Lemma async_write_is_sequential_witness :
  write_capsule_with_policy_async two_cpus cap_a (Some 1) text Policy_default (empty_pipeline None [])
    (Ok cap_a) (snd (write_in_order two_cpus cap_a (Some 1) text Policy_default (empty_pipeline None []))).
Proof.
  apply (proj2 (async_write_is_sequential two_cpus cap_a (Some 1) text Policy_default
    (empty_pipeline None []) (Ok cap_a) _)).
  assert (fst (write_in_order two_cpus cap_a (Some 1) text Policy_default (empty_pipeline None [])) = Ok cap_a)
    as <- by (vm_compute; reflexivity).
  apply surjective_pairing.
Defined.

Lemma async_write_terminates_witness :
  sn (async_steps_to Policy_default two_cpus (chunks SEGMENT_SIZE text))
    (async_start (length (chunks SEGMENT_SIZE text)) (empty_pipeline None [])) ∧
  red (async_steps_to Policy_default two_cpus (chunks SEGMENT_SIZE text))
    (async_start (length (chunks SEGMENT_SIZE text)) (empty_pipeline None [])).
Proof.
  destruct (async_write_terminates two_cpus Policy_default (empty_pipeline None []) text) as [Hsn Hgo].
  split; [exact Hsn|]. destruct (Hgo _ (rtc_refl _ _)) as [Hd|Hr]; [|exact Hr].
  exfalso. vm_compute in Hd. discriminate Hd.
Defined.
End async_witnesses.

___

* What you have to do *
Go through the listing and work out how many lines include the string "Lemma". Give only the number.

* Response *
2